11 Checking assumptions

Learning outcomes

Know what statistical assumptions apply to logistic regression (and GLMs)
Be able to evaluate whether a logistic regression meets the assumptions

11.1 Libraries and functions

Click to expand

R
Python

library(ggResidpanel)
library(performance)

import pandas as pd
from plotnine import *
import statsmodels.api as sm
import statsmodels.formula.api as smf
from scipy.stats import *
import matplotlib.pyplot as plt
import numpy as np
from statsmodels.stats.outliers_influence import variance_inflation_factor
from patsy import dmatrix

11.2 Assumptions

Although generalised linear models do allow us to relax certain assumptions compared to standard linear models (linearity, equality of variance of residuals, and normality of residuals).

However, we cannot relax all of them - some key assumptions still exist.

11.2.1 Assumption 1: Distribution of response variable

Although we don’t expect our response variable \(y\) to be continuous and normally distributed (as we did in linear modelling), we do still expect its distribution to come from the “exponential family” of distributions.

The exponential family

The exponential family contains the following distributions, among others:

normal
exponential
Poisson
Bernoulli
binomial (for fixed number of trials)
chi-squared

You can use a histogram to visualise the distribution of your response variable, but it is typically most useful just to think about the nature of your response variable.

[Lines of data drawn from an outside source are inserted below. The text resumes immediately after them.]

(** The second loop appends the midpoints. *)
Lemma store_midpoint_loop (h0 : Store.heap) (active : list edge)
    (todo : list edge) :
  Forall (fun e : edge => fst e < 8 /\ snd e < 8) todo ->
  forall pv,
  foldM (Store.midpointStep (length h0) (length h0 + 3)) todo
        (Store.during h0 active pv)
  = Some (Store.during h0 active (pv ++ map midpoint todo)).
Proof.
  induction 1 as [|e rest [H0 H1] _ IH]; intros pv.
  - simpl. rewrite app_nil_r. reflexivity.
  - cbn [foldM map]. unfold Store.midpointStep at 1, Store.corners_at.
    replace (length h0) with (length h0 + 0) at 1 by lia.
    rewrite (load_during_new h0 active pv 0). cbn [nth_error bind].
    rewrite (VERTICES_nth _ H0), (VERTICES_nth _ H1). cbn [bind].
    rewrite zip_midpoint_vertex.
    unfold Store.append_point, Store.points_at.
    rewrite (load_during_new h0 active pv 3). cbn [nth_error bind].
    unfold Store.during at 1. rewrite set_nth_app2.
    cbn [set_nth bind option_map].
    fold (Store.during h0 active (pv ++ [midpoint e])). rewrite IH.
    rewrite <- app_assoc. reflexivity.
Qed.

(** The third loop on the store is the third loop of the function. *)
Lemma store_sort_loop (h0 : Store.heap) (active : list edge)
    (idxs : list nat) :
  forall pv,
  foldM (Store.sortStep (length h0 + 3)) idxs (Store.during h0 active pv)
  = (pv' <- foldM sortStep idxs pv ;; Some (Store.during h0 active pv')).
Proof.
  induction idxs as [|i idxs IH]; intros pv; [reflexivity|].
  cbn [foldM]. unfold Store.sortStep at 1, Store.points_at, sortStep at 1.
  rewrite (load_during_new h0 active pv 3). cbn [nth_error bind].
  destruct (nth_error pv i) as [a|]; [|reflexivity]. cbn [bind].
  unfold Store.during at 1. rewrite set_nth_app2.
  cbn [set_nth bind option_map].
  match goal with
  | |- context [h0 ++ [_; _; _; Store.Points ?l]] =>
      fold (Store.during h0 active l)
  end.
  apply IH.
Qed.

Lemma activeEdgesOf_Forall (P : edge -> Prop) (vals : list float)
    (threshold : float) (edges : list edge) :
  Forall P edges ->
  forall tl, activeEdgesOf vals threshold edges = Some tl -> Forall P tl.
Proof.
  induction 1 as [|e rest He _ IH]; intros tl H; simpl in H.
  - injection H as <-. constructor.
  - destruct (nth_error vals (fst e)) as [v0|]; [|discriminate].
    destruct (nth_error vals (snd e)) as [v1|]; [|discriminate].
    simpl in H.
    destruct (activeEdgesOf vals threshold rest) as [tl'|]; [|discriminate].
    simpl in H. injection H as <-.
    destruct (bool_ne _ _); [constructor|]; auto.
Qed.

(** The function on the store computes what the function computes: it
    returns the address of a new list that holds the polygon, and the heap
    of the call followed by the four lists of the function. *)
Lemma store_marchingCubesPolygons (h0 : Store.heap) (values : nat)
    (vals : list float) (threshold : float) :
  Store.floats_at values h0 = Some vals ->
  Store.marchingCubesPolygons values threshold h0
  = (active <- activeEdgesOf vals threshold EDGES ;;
     polygon <- foldM sortStep (range (length (map midpoint active)))
                  (map midpoint active) ;;
     Some (length h0 + 3, Store.during h0 active polygon)).
Proof.
  intros Hv. unfold Store.marchingCubesPolygons, Store.new.
  rewrite !length_app. cbn [length].
  replace (length h0 + 1 + 1 + 1) with (length h0 + 3) by lia.
  replace (length h0 + 1 + 1) with (length h0 + 2) by lia.
  rewrite <- !app_assoc. cbn [app]. fold (Store.during h0 [] []).
  unfold Store.edges_at. rewrite (load_during_new h0 [] [] 1).
  cbn [nth_error bind].
  rewrite (store_active_loop h0 values vals threshold [] EDGES Hv []).
  destruct (activeEdgesOf vals threshold EDGES) as [active|] eqn:Ea;
    [|reflexivity].
  cbn [bind app]. rewrite (load_during_new h0 active [] 2).
  cbn [nth_error bind].
  rewrite (store_midpoint_loop h0 active active
             (activeEdgesOf_Forall _ vals threshold EDGES EDGES_in_range
                active Ea) []).
  cbn [bind app]. unfold Store.points_at.
  rewrite (load_during_new h0 active (map midpoint active) 3).
  cbn [nth_error bind].
  rewrite store_sort_loop.
  destruct (foldM sortStep (range (length (map midpoint active)))
              (map midpoint active)); reflexivity.
Qed.

Lemma floats_at_valid (h : Store.heap) (values : nat) (vals : list float) :
  Store.floats_at values h = Some vals -> values < length h.
Proof.
  unfold Store.floats_at, Store.load. intros H.
  apply nth_error_Some. destruct (nth_error h values); [discriminate|].
  discriminate H.
Qed.

(** C9: the function keeps no state and reads none but its arguments.
    In any two heaps, whatever else they hold (the results of earlier
    calls among it), two calls on lists with the same 8 values and with the
    same threshold return lists with the same vertices in the same order,
    which are the vertices that the function computes from the values
    alone.  A call changes no object that existed before it, the list of
    the caller included, and returns a new list; a further call made after
    the first one, even after the caller has changed the list that the first
    call returned, returns the same vertices in another new list. *)
Theorem C9_no_hidden_state (h1 h2 : Store.heap) (values1 values2 : nat)
    (vals : list float) (threshold : float) :
  length vals = 8 ->
  Store.floats_at values1 h1 = Some vals ->
  Store.floats_at values2 h2 = Some vals ->
  exists polygon p1 h1' p2 h2',
    Store.marchingCubesPolygons values1 threshold h1 = Some (p1, h1') /\
    Store.marchingCubesPolygons values2 threshold h2 = Some (p2, h2') /\
    Store.points_at p1 h1' = Some polygon /\
    Store.points_at p2 h2' = Some polygon /\
    marchingCubesPolygons vals threshold = Some polygon /\
    (forall a, a < length h1 -> Store.load a h1' = Store.load a h1) /\
    (forall a, a < length h2 -> Store.load a h2' = Store.load a h2) /\
    length h1 <= p1 /\ length h2 <= p2 /\
    (forall changed h1m,
       set_nth h1' p1 (Store.Points changed) = Some h1m ->
       exists p3 h3,
         Store.marchingCubesPolygons values1 threshold h1m = Some (p3, h3) /\
         Store.points_at p3 h3 = Some polygon /\
         p3 <> p1).
Proof.
  intros Hlen Hv1 Hv2.
  pose proof (marchingCubesPolygons_eq vals threshold Hlen) as Hpure.
  unfold marchingCubesPolygons in Hpure.
  destruct (activeEdgesOf vals threshold EDGES) as [active|] eqn:Ea;
    [|discriminate].
  cbn [bind] in Hpure. cbv zeta in Hpure.
  set (polygon := greedy_chain
                    (map midpoint (filter (straddles vals threshold) EDGES)))
    in *.
  assert (Hcall : forall h values,
            Store.floats_at values h = Some vals ->
            Store.marchingCubesPolygons values threshold h
            = Some (length h + 3, Store.during h active polygon)).
  { intros h values Hv.
    rewrite (store_marchingCubesPolygons h values vals threshold Hv), Ea.
    cbn [bind]. rewrite Hpure. reflexivity. }
  assert (Hres : forall h, Store.points_at (length h + 3)
                             (Store.during h active polygon) = Some polygon).
  { intros h. unfold Store.points_at. rewrite load_during_new. reflexivity. }
  exists polygon, (length h1 + 3), (Store.during h1 active polygon),
    (length h2 + 3), (Store.during h2 active polygon).
  split; [apply Hcall, Hv1|]. split; [apply Hcall, Hv2|].
  split; [apply Hres|]. split; [apply Hres|].
  split; [apply marchingCubesPolygons_eq, Hlen|].
  split; [intros a Ha; apply load_during_old, Ha|].
  split; [intros a Ha; apply load_during_old, Ha|].
  split; [lia|]. split; [lia|].
  intros changed h1m Hset.
  pose proof (floats_at_valid h1 values1 vals Hv1) as Hvalid.
  destruct (set_nth_spec _ _ _ _ Hset) as (Hlenm & _ & Hother).
  assert (Hvm : Store.floats_at values1 h1m = Some vals).
  { unfold Store.floats_at, Store.load. rewrite Hother by lia.
    apply (floats_at_during h1 active polygon values1 vals Hv1). }
  exists (length h1m + 3), (Store.during h1m active polygon).
  split; [apply Hcall, Hvm|]. split; [apply Hres|].
  rewrite Hlenm. unfold Store.during. rewrite length_app. simpl. lia.
Qed.
(** *** The framework objects the handler touches *)

(** [request.query]: the decoded query string, a multi-dictionary.  Reading
    an attribute gives the last value sent under that name and the empty
    string when the name was not sent at all. *)
Definition FormsDict : Type := list (string * string).

Fixpoint get (name : string) (q : FormsDict) : option string :=
  match q with
  | [] => None
  | (k, v) :: r =>
      match get name r with
      | Some w => Some w
      | None => if String.eqb k name then Some v else None
      end
  end.

Definition getattr (q : FormsDict) (name : string) : string :=
  match get name q with
  | Some v => v
  | None => EmptyString
  end.

(** [response]: the handler only ever assigns its status. *)
Record Response : Type := { status : Z }.

Definition set_status (code : Z) (r : Response) : Response :=
  {| status := code |}.

(** Truth value of a [str]: false exactly for the empty string. *)
Definition truthy (s : string) : bool :=
  match s with EmptyString => false | _ => true end.

(** *** Constants of the source *)
Definition c_1e3 : F64.float := F64.of_decimal false 1 3.
Definition c_1e12 : F64.float := F64.of_decimal false 1 12.
Definition c_0_01143 : F64.float := F64.of_decimal false 1143 (-5).
Definition c_0_0057 : F64.float := F64.of_decimal false 57 (-4).
Definition c_0_0085 : F64.float := F64.of_decimal false 85 (-4).
Definition c_0_0117 : F64.float := F64.of_decimal false 117 (-4).
Definition c_73350 : F64.float := F64.of_int 73350.
Definition c_0 : F64.float := F64.of_int 0.
(** The bus of the example is what [CanBus.__init__] constructs, and two
    calls of [send_signals] on it write three messages: a [TX_SETUP] with
    both timer flags and 20000 microseconds, a [TX_SEND], and for the second
    call one [TX_SETUP] without flags. *)
Lemma periodic_bus_send_signals :
  new_CanBus example_platform periodic_configuration true = Ok periodic_bus /\
  exists bus1 bus2 h1 h2 h3 raw1 raw2,
    send_signals periodic_bus [("testsignal1", Some (float_lit 1))] = (bus1, Ok tt) /\
    socket_log bus1 = [BcmMessage h1 raw1; BcmMessage h2 raw1] /\
    (opcode h1, flags h1, ival2_seconds h1, ival2_useconds h1)
      = (CAN_BCM_TX_SETUP, 3, 0, 20000) /\
    (opcode h2, flags h2) = (CAN_BCM_TX_SEND, 0) /\
    send_signals bus1 [("testsignal1", Some (float_lit 0))] = (bus2, Ok tt) /\
    socket_log bus2 = socket_log bus1 ++ [BcmMessage h3 raw2] /\
    (opcode h3, flags h3) = (CAN_BCM_TX_SETUP, 0).
Proof.
  split; [vm_compute; reflexivity|].
  pose (r1 := send_signals periodic_bus [("testsignal1", Some (float_lit 1))]).
  pose (r2 := send_signals (fst r1) [("testsignal1", Some (float_lit 0))]).
  exists (fst r1), (fst r2).
  pose (hdr := fun d => match d with BcmMessage h _ => Some h | RawMessage _ => None end).
  pose (raw := fun d => match d with BcmMessage _ r => r | RawMessage r => r end).
  pose (dummy := {| opcode := CAN_BCM_TX_DELETE; flags := 0; ival1_count := 0;
                    ival1_seconds := 0; ival1_useconds := 0; ival2_seconds := 0;
                    ival2_useconds := 0; frame_id_std_ext := 0;
                    number_of_bcm_frames := 0 |}).
  exists (default dummy (socket_log (fst r2) !! 0%nat ≫= hdr)),
         (default dummy (socket_log (fst r2) !! 1%nat ≫= hdr)),
         (default dummy (socket_log (fst r2) !! 2%nat ≫= hdr)),
         (default [] (raw <$> socket_log (fst r2) !! 0%nat)),
         (default [] (raw <$> socket_log (fst r2) !! 2%nat)).
  vm_compute. repeat split.
Qed.

(** * Further properties of the code *)

(** ** utilities.py *)

(** X1. The two conversions between normal and backward bit numbers are
    inverse to each other on the bit numbers 0..63, stay within 0..63, and
    raise a [CanException] for every other number. *)
Theorem bitnumber_conversions_inverse (n : Z) :
  (0 <= n <= 63 ->
   exists b,
     calculate_backward_bitnumber n = Ok b /\ 0 <= b <= 63 /\
     calculate_normal_bitnumber b = Ok n /\
     calculate_normal_bitnumber n = Ok b /\
     calculate_backward_bitnumber b = Ok n) /\
  (n < 0 ->
   calculate_backward_bitnumber n = Raise (CanException NormalBitnumberTooSmall) /\
   calculate_normal_bitnumber n = Raise (CanException BackwardBitnumberTooSmall)) /\
  (63 < n ->
   calculate_backward_bitnumber n = Raise (CanException NormalBitnumberTooLarge) /\
   calculate_normal_bitnumber n = Raise (CanException BackwardBitnumberTooLarge)).
Proof.
  split; [|split].
  - intros Hn. exists (backward_bitnumber n).
    pose proof (backward_bitnumber_range n Hn) as Hb.
    rewrite !calculate_backward_bitnumber_Ok, !calculate_normal_bitnumber_Ok by assumption.
    rewrite backward_bitnumber_involutive. repeat split; try reflexivity; lia.
  - intros Hn. unfold calculate_backward_bitnumber, calculate_normal_bitnumber.
    assert ((n <? 0) = true) as -> by (apply Z.ltb_lt; lia). split; reflexivity.
  - intros Hn. unfold calculate_backward_bitnumber, calculate_normal_bitnumber.
    assert ((n <? 0) = false) as -> by (apply Z.ltb_ge; lia).
    assert ((n >? BITS_IN_FULL_DATA - 1) = true) as ->
      by (rewrite Z.gtb_ltb; apply Z.ltb_lt;
          change BITS_IN_FULL_DATA with 64; lia).
    split; reflexivity.
Qed.
(* ===== verification/_CoqProject ===== *)
-Q . S2P
Prelude.v
JsValue.v
Coercion.v
Styles.v
Transport.v
Render.v
RenderSafety.v
Debounce.v
HomeScreen.v
Reachability.v
EndToEnd.v
Robustness.v
Semantics.v
FlowSpec.v
(* ===== verification/Coercion.v ===== *)
(** * The JavaScript coercions the screen triggers

    Three expressions of [HomeScreens.js] convert a value the network
    handed over: [" " + location?.country] (line 89) and
    ['https:' + current?.condition?.icon] (line 145) call ToString through
    ToPrimitive, [new Date(item.date)] (line 141) calls ToPrimitive, and
    [locations.length > 0] (line 157) calls ToNumber through ToPrimitive.
    This file models them after ECMAScript 2023, sections 7.1.1-7.1.4 and
    7.1.17, for the values [JSON.parse] produces:
    - an object's ToPrimitive calls its [valueOf] and [toString]; the
      inherited ones give ["[object Object]"], but an own property named
      [toString] (JSON data, so not callable) leaves no method that
      returns a primitive, and the conversion throws a TypeError;
    - an array's ToPrimitive is [Array.prototype.join(",")], which writes
      [undefined] and [null] elements as [""] and converts the others with
      ToString, left to right;
    - [string_to_number] is StringToNumber (7.1.4.1.1): white space
      trimmed, an optional sign, [Infinity], decimal literals with fraction
      and exponent, and the [0x], [0o], [0b] integers; anything else is
      [NaN], and an empty string is [0].  Only the sign of the result is
      used by the code, so a number is kept as [±m * 10^e] and [positive]
      decides [x > 0] after rounding to a double (a positive value below
      half the least subnormal, [2^-1075], rounds to zero). *)

From S2P Require Import Prelude JsValue.

Local Open Scope Z_scope.

(** ** ToString and ToPrimitive *)

(** An own property [toString]: in JSON data it is never callable. *)
Definition own_toString (ps : list (jsstr * jsval)) : bool :=
  bool_decide (is_Some (obj_get ps (lit "toString"))).

(** Evaluate [f] on every element, left to right, stopping at the first
    throw: what [Array.prototype.map] and [join] do with a callback or a
    conversion that may throw. *)
Fixpoint map_result {A B} (f : A -> result jserror B) (xs : list A) : result jserror (list B) :=
  match xs with
  | [] => Ok []
  | x :: xs' => y ← f x; ys ← map_result f xs'; mret (y :: ys)
  end.

Fixpoint to_string (v : jsval) : result jserror jsstr :=
  match v with
  | JObj ps => if own_toString ps then Err (NoPrimitive v) else Ok (lit "[object Object]")
  | JArr xs =>
      ss ← map_result (fun x => if nullish x then Ok [] else to_string x) xs;
      mret (join (lit ",") ss)
  | _ => Ok (to_str v)
  end.

(** ToPrimitive: objects and arrays become their string, primitives stay. *)
Definition to_primitive (v : jsval) : result jserror jsval :=
  match v with
  | JObj _ | JArr _ => JStr <$> to_string v
  | _ => Ok v
  end.

(** [v[k]] with a computed key (line 94): the base is checked first,
    then the key goes through ToPropertyKey, a ToPrimitive with hint
    string followed by ToString. *)
Definition get_computed (v k : jsval) : result jserror jsval :=
  if nullish v then Err (ReadOfNullish v (KName (to_str k)))
  else s ← to_string k; get v (KName s).

(** ** StringToNumber *)

(** The sign-and-magnitude view of a Number: [NaN], an infinity, or
    [±m * 10^e] with [m >= 0]. *)
Inductive jsnum : Type :=
| NaN
| Infinity (neg : bool)
| Decimal (neg : bool) (m e : Z).

(** StrWhiteSpaceChar: WhiteSpace (TAB, VT, FF, ZWNBSP and the Zs
    spaces) and LineTerminator (LF, CR, LS, PS). *)
Definition is_ws (c : Z) : bool :=
  bool_decide (c ∈ [9; 10; 11; 12; 13; 32; 160; 5760; 8232; 8233; 8239; 8287; 12288; 65279]%Z)
  || bool_decide (8192 <= c <= 8202)%Z.

Fixpoint drop_ws (s : jsstr) : jsstr :=
  match s with
  | c :: s' => if is_ws c then drop_ws s' else s
  | [] => []
  end.

Definition trim (s : jsstr) : jsstr := rev (drop_ws (rev (drop_ws s))).

Definition is_dec (c : Z) : bool := bool_decide (48 <= c <= 57)%Z.

(** The decimal digits at the front of [s], and the rest. *)
Fixpoint span_digits (s : jsstr) : jsstr * jsstr :=
  match s with
  | c :: s' => if is_dec c then let '(d, r) := span_digits s' in (c :: d, r) else ([], s)
  | [] => ([], [])
  end.

(** The value of a digit in [base] (2, 8, 10 or 16), letters of either
    case for hexadecimal. *)
Definition digit_val (base c : Z) : option Z :=
  let d := if bool_decide (48 <= c <= 57)%Z then Some (c - 48)
           else if bool_decide (97 <= c <= 122)%Z then Some (c - 87)
           else if bool_decide (65 <= c <= 90)%Z then Some (c - 55)
           else None in
  match d with Some x => if bool_decide (x < base)%Z then Some x else None | None => None end.

(** The value of a string made only of digits of [base]. *)
Fixpoint digits_in (base : Z) (s : jsstr) (acc : Z) : option Z :=
  match s with
  | [] => Some acc
  | c :: s' => match digit_val base c with
               | Some d => digits_in base s' (acc * base + d)
               | None => None
               end
  end.

(** NonDecimalIntegerLiteral after its prefix: at least one digit. *)
Definition radix (base : Z) (ds : jsstr) : jsnum :=
  match ds with
  | [] => NaN
  | _ => match digits_in base ds 0 with Some m => Decimal false m 0 | None => NaN end
  end.

(** An ExponentPart, or nothing: [e] or [E], an optional sign, digits. *)
Definition exponent (r : jsstr) : option Z :=
  match r with
  | [] => Some 0%Z
  | c :: r' =>
      if bool_decide (c = 101 \/ c = 69)%Z then
        let '(sgn, ds) := match r' with
                          | 43 :: ds => (1, ds) | 45 :: ds => (-1, ds) | _ => (1, r')
                          end%Z in
        match ds with
        | [] => None
        | _ => if forallb is_dec ds then Some (sgn * default 0 (digits_in 10 ds 0))%Z else None
        end
      else None
  end.

(** StrUnsignedDecimalLiteral: [Infinity], or digits with an optional
    fraction (at least one digit in all) and an optional exponent. *)
Definition unsigned_decimal (neg : bool) (s : jsstr) : jsnum :=
  if decide (s = lit "Infinity") then Infinity neg else
  let '(d1, r1) := span_digits s in
  let '(d2, r2) := match r1 with
                   | 46 :: r => span_digits r
                   | _ => ([], r1)
                   end%Z in
  match d1 ++ d2 with
  | [] => NaN
  | ds => match exponent r2 with
          | Some e => Decimal neg (default 0 (digits_in 10 ds 0)) (e - Z.of_nat (length d2))
          | None => NaN
          end
  end.

(** StringToNumber. *)
Definition string_to_number (s : jsstr) : jsnum :=
  match trim s with
  | [] => Decimal false 0 0
  | 48 :: c :: ds =>
      if bool_decide (c = 120 \/ c = 88) then radix 16 ds
      else if bool_decide (c = 111 \/ c = 79) then radix 8 ds
      else if bool_decide (c = 98 \/ c = 66) then radix 2 ds
      else unsigned_decimal false (48 :: c :: ds)
  | 43 :: r => unsigned_decimal false r
  | 45 :: r => unsigned_decimal true r
  | t => unsigned_decimal false t
  end%Z.

(** ToNumber of a primitive. *)
Definition prim_number (v : jsval) : jsnum :=
  match v with
  | JUndefined => NaN
  | JNull => Decimal false 0 0
  | JBool b => Decimal false (if b then 1 else 0) 0
  | JNum n => Decimal (n <? 0)%Z (Z.abs n) 0
  | JStr s => string_to_number s
  | JArr _ | JObj _ => NaN
  end.

(** [m * 10^e] does not round to zero: it exceeds [2^-1075].  Below
    [10^-k] with [k > log2 m + 1076] it is certainly smaller. *)
Definition above_underflow (m e : Z) : bool :=
  if (0 <=? e)%Z then true
  else if (Z.log2 m + 1076 <? - e)%Z then false
  else (10 ^ (- e) <? m * 2 ^ 1075)%Z.

(** [x > 0] for a Number; [NaN] compares false. *)
Definition positive (n : jsnum) : bool :=
  match n with
  | NaN => false
  | Infinity neg => negb neg
  | Decimal neg m e => negb neg && (0 <? m)%Z && above_underflow m e
  end.

(** [x > 0] (line 157): ToPrimitive with hint number, then ToNumber. *)
Definition gt_zero (v : jsval) : result jserror bool :=
  p ← to_primitive v; mret (positive (prim_number p)).

(** ** Lemmas *)

(** [map_result] that completes relates each element to its image. *)
Lemma map_result_Forall2 {A B} (f : A -> result jserror B) l ys :
  map_result f l = Ok ys -> Forall2 (fun x y => f x = Ok y) l ys.
Proof.
  revert ys. induction l as [|x l IH]; intros ys H; cbn in H.
  - injection H as <-. constructor.
  - destruct_binds H. constructor; auto.
Qed.

(** A conversion that succeeds writes what [to_str] writes. *)
Lemma to_string_Ok v s : to_string v = Ok s -> s = to_str v.
Proof.
  revert s. induction v as [| | b | n | str | xs IH | ps _] using jsval_ind'; intros s;
    cbn [to_string]; try (by intros [= <-]).
  - intros H. destruct_binds H. cbn [to_str]. f_equal.
    apply map_result_Forall2 in Eb. revert IH. clear -Eb.
    induction Eb as [|x s xs ss Hx _ IHs]; intros IH; [done|].
    apply list.Forall_cons in IH as [Hxs IH]. cbn. f_equal; [|by apply IHs].
    destruct (nullish x); [by injection Hx|by apply Hxs].
  - by destruct (own_toString ps); [|intros [= <-]].
Qed.

(** Primitives convert without a method call. *)
Lemma to_string_prim v :
  match v with JArr _ | JObj _ => False | _ => True end -> to_string v = Ok (to_str v).
Proof. by destruct v. Qed.

Lemma gt_zero_JNum n : gt_zero (JNum n) = Ok (0 <? n)%Z.
Proof.
  cbn. f_equal. rewrite andb_true_r.
  destruct (Z.ltb_spec n 0), (Z.ltb_spec 0 (Z.abs n)), (Z.ltb_spec 0 n); cbn; try done; lia.
Qed.

(** ToPrimitive completes exactly when ToString does. *)
Lemma to_primitive_ok v : is_ok (to_string v) = true -> exists p, to_primitive v = Ok p.
Proof.
  intros H. destruct v; try by eexists.
  all: cbn [to_primitive]; destruct (to_string _); [by eexists|done].
Qed.


(** ... and conversely. *)
Lemma to_primitive_Ok_string v p : to_primitive v = Ok p -> is_ok (to_string v) = true.
Proof.
  intros H. destruct v; try done; cbn [to_primitive] in H;
    match type of H with context [to_string ?x] => destruct (to_string x) end; done.
Qed.

(** A computed read that completed was on a base that is not nullish,
    with a key that converts. *)
Lemma get_computed_Ok v k x :
  get_computed v k = Ok x -> nullish v = false /\ is_ok (to_string k) = true.
Proof.
  unfold get_computed. destruct (nullish v); [discriminate|].
  destruct (to_string k); [done|discriminate].
Qed.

For instance, binary variables will follow a Bernoulli distribution, proportional variables follow a binomial distribution, and most count variables will follow a Poisson distribution.

If you have a very unusual variable that doesn’t follow one of these exponential family distributions, however, then a GLM will not be an appropriate choice. In other words, a GLM is not necessarily a magic fix!

11.2.2 Assumption 2: Correct link function

A closely-related assumption to assumption 1 above, is that we have chosen the correct link function for our model.

If we have done so, then there should be a linear relationship between our transformed model and our response variable; in other words, if we have chosen the right link function, then we have correctly “linearised” our model.

11.2.3 Assumption 3: Independence

We expect that the each observation or data point in our sample is independent of all the others. Specifically, we expect that our set of \(y\) response variables are independent of one another.

For this to be true, we have to make sure:

that we aren’t treating technical replicates as true/biological replicates;
that we don’t have observations/data points in our sample that are artificially similar to each other (compared to other data points);
that we don’t have any nuisance/confounding variables that create “clusters” or hierarchy in our dataset;
that we haven’t got repeated measures, i.e., multiple measurements/rows per individual in our sample

There is no diagnostic plot for assessing this assumption. To determine whether your data are independent, you need to understand your experimental design.

You might find this page useful if you’re looking for more information on what counts as truly independent data.

11.3 Other features to check

There is a handful of other features or qualities that can affect the quality of model fit, and therefore the quality of the inferences we draw from it.

These are not necessarily “formal” assumptions, but it’s good practice to check for them.

Lack of influential observations

A data point is overly influential, i.e., has high leverage, if removing that point from the dataset would cause large changes in the model coefficients. Data points with high leverage are typically those that don’t follow the same general “trend” as the rest of the data.

Lack of collinearity

Collinearity is when predictor variables are overly/strongly correlated with each other. This can make it very difficult to estimate the right beta coefficients and individual p-values for those predictors.

Dispersion

This is mentioned here for completeness, and as a bit of sizzle for next chapter when we talk about Poisson regression.

We won’t be worrying about dispersion in logistic regression specifically.

If you want more detail, you can skip ahead now to Section 12.6.

11.4 Assessing assumptions & quality

In linear modelling, we rely heavily on visuals to determine whether various assumptions were met.

When checking assumptions and assessing quality of fit for GLMs, we don’t use the panel of diagnostic plots that we used for linear models any more. However, there are some visualisations that can help us, plus several metrics we can calculate from our data or model.

	Is it a formal assumption?	How can I assess it?
Response variable comes from a distribution in the exponential family & The model uses the right link function	Yes	Knowledge of the experimental design Some plots, e.g., posterior predictive check/uniform Q-Q, may help
Independent observations	Yes	Knowledge of experimental design There are no formal tests or plots that assess independence reliably
Influential observations	No	Cook’s distance/leverage plot
Lack of collinearity	No	Variance inflation factor
Dispersion	Sort of	Calculating the dispersion parameter Can also be visualised

Let’s fit some useful diagnostic plots, using the diabetes and aphids example datasets.

R
Python

diabetes <- read_csv("data/diabetes.csv")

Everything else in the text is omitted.